- _BRIEF_
Among the lines below, take the one holding "[pl_constraints pl_preferences pl_maxReplicasPerNode].", the one holding "cbn [fmap option_fmap option_map mbind", and all lines between them. Set them down exactly.

- _EXERCISE DATA_

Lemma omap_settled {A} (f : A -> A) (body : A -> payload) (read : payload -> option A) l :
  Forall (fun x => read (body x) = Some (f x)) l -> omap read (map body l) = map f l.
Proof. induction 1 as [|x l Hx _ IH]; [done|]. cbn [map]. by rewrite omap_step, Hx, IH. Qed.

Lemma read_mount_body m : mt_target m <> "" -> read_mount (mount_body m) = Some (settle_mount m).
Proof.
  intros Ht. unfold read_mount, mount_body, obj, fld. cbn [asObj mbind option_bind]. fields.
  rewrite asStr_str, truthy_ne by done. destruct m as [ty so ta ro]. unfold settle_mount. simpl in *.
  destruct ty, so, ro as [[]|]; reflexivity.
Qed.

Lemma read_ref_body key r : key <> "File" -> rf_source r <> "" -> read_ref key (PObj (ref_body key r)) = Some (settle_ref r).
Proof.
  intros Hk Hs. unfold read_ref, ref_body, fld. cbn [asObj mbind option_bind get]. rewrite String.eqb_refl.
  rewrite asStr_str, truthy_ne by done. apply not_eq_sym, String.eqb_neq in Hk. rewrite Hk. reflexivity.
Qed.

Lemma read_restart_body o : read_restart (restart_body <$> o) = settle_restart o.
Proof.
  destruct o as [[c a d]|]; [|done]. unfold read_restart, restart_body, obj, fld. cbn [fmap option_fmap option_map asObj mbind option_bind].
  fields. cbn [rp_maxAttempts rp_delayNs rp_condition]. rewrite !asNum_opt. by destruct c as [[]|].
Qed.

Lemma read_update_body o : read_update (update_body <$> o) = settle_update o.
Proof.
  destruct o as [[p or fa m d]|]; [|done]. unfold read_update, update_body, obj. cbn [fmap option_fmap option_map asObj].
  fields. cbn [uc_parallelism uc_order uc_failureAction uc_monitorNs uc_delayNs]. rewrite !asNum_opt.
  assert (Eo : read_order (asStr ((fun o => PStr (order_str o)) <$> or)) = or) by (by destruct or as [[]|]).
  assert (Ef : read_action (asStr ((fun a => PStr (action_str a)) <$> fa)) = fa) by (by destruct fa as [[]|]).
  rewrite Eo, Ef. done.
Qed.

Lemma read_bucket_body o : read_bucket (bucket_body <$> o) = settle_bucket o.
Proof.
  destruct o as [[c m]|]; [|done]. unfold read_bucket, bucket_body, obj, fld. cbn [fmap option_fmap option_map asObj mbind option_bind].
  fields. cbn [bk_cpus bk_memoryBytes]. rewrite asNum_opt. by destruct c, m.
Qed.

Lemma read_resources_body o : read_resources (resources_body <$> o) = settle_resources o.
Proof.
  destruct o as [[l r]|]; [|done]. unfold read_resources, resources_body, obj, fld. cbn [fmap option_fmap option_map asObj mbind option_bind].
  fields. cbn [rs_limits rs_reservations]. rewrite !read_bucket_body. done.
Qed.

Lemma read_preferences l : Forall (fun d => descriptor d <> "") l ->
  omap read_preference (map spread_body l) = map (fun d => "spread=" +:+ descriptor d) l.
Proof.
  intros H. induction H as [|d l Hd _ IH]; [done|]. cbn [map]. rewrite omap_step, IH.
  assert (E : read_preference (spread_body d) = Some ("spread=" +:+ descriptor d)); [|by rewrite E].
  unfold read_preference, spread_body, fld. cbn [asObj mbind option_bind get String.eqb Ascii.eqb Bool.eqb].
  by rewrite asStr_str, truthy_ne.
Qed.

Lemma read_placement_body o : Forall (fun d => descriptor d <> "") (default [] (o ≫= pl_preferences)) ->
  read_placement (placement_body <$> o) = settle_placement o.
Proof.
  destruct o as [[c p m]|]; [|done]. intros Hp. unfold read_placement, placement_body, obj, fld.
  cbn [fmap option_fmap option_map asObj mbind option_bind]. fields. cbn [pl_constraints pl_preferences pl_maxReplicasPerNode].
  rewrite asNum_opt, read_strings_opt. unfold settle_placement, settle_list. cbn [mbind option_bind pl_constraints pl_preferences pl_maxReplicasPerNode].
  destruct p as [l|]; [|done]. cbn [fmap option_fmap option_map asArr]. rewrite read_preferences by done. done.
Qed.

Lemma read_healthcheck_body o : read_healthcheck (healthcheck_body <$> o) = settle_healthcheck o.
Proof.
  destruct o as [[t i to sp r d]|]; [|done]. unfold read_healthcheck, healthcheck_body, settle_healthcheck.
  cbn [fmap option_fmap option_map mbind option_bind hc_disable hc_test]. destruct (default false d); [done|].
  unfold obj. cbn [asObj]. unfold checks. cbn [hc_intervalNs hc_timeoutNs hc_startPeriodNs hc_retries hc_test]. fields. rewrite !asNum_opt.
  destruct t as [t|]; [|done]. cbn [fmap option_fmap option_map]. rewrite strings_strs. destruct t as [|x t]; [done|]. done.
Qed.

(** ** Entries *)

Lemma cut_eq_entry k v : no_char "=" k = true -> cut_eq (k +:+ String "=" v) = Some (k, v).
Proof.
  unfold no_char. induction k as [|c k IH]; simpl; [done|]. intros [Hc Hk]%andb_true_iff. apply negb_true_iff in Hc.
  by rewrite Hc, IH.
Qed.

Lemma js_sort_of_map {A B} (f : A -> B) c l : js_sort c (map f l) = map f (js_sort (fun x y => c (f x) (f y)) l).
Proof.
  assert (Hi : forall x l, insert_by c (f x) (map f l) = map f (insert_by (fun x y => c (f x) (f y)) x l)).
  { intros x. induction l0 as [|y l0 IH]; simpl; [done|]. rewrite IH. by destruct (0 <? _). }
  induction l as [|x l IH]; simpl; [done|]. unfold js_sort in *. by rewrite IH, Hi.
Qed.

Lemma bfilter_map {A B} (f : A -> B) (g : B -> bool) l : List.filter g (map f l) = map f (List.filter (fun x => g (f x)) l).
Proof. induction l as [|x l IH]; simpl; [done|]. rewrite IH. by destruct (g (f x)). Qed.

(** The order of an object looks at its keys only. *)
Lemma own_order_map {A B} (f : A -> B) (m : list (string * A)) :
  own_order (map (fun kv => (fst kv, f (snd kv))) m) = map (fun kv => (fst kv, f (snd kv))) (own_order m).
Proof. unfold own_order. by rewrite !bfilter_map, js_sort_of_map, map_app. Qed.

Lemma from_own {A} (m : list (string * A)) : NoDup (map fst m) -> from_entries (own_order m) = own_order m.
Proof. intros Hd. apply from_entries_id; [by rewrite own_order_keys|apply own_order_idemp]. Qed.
--
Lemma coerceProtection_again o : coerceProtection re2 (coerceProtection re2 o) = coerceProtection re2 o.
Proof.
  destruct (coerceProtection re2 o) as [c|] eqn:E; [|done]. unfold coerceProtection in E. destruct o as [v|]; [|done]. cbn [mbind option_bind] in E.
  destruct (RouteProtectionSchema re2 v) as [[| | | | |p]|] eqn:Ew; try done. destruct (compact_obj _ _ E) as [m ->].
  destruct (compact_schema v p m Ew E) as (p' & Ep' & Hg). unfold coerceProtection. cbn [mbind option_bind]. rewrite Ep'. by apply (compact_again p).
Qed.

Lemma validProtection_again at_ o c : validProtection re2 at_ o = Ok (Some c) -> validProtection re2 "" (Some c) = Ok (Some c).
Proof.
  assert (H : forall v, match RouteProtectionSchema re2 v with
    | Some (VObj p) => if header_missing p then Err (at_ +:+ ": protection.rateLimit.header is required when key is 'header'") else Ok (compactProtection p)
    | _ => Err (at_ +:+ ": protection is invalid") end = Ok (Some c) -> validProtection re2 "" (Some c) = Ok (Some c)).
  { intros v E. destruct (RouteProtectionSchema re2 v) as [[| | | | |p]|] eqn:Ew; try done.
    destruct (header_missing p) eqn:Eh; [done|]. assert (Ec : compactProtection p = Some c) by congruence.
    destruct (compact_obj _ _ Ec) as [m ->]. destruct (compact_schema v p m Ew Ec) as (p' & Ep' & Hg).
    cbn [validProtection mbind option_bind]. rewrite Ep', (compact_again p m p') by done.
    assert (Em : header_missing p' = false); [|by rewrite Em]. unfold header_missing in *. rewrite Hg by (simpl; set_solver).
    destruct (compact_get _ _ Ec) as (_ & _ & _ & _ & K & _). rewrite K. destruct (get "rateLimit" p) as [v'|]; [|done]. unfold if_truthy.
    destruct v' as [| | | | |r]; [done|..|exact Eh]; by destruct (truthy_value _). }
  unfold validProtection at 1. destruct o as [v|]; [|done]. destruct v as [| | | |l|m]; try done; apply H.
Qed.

- _SOLVED PROBLEM_
  cbn [fmap option_fmap option_map asObj mbind option_bind]. fields. cbn [pl_constraints pl_preferences pl_maxReplicasPerNode].
  rewrite asNum_opt, read_strings_opt. unfold settle_placement, settle_list. cbn [mbind option_bind pl_constraints pl_preferences pl_maxReplicasPerNode].
  destruct p as [l|]; [|done]. cbn [fmap option_fmap option_map asArr]. rewrite read_preferences by done. done.
Qed.

Lemma read_healthcheck_body o : read_healthcheck (healthcheck_body <$> o) = settle_healthcheck o.
Proof.
  destruct o as [[t i to sp r d]|]; [|done]. unfold read_healthcheck, healthcheck_body, settle_healthcheck.
  cbn [fmap option_fmap option_map mbind option_bind hc_disable hc_test]. destruct (default false d); [done|].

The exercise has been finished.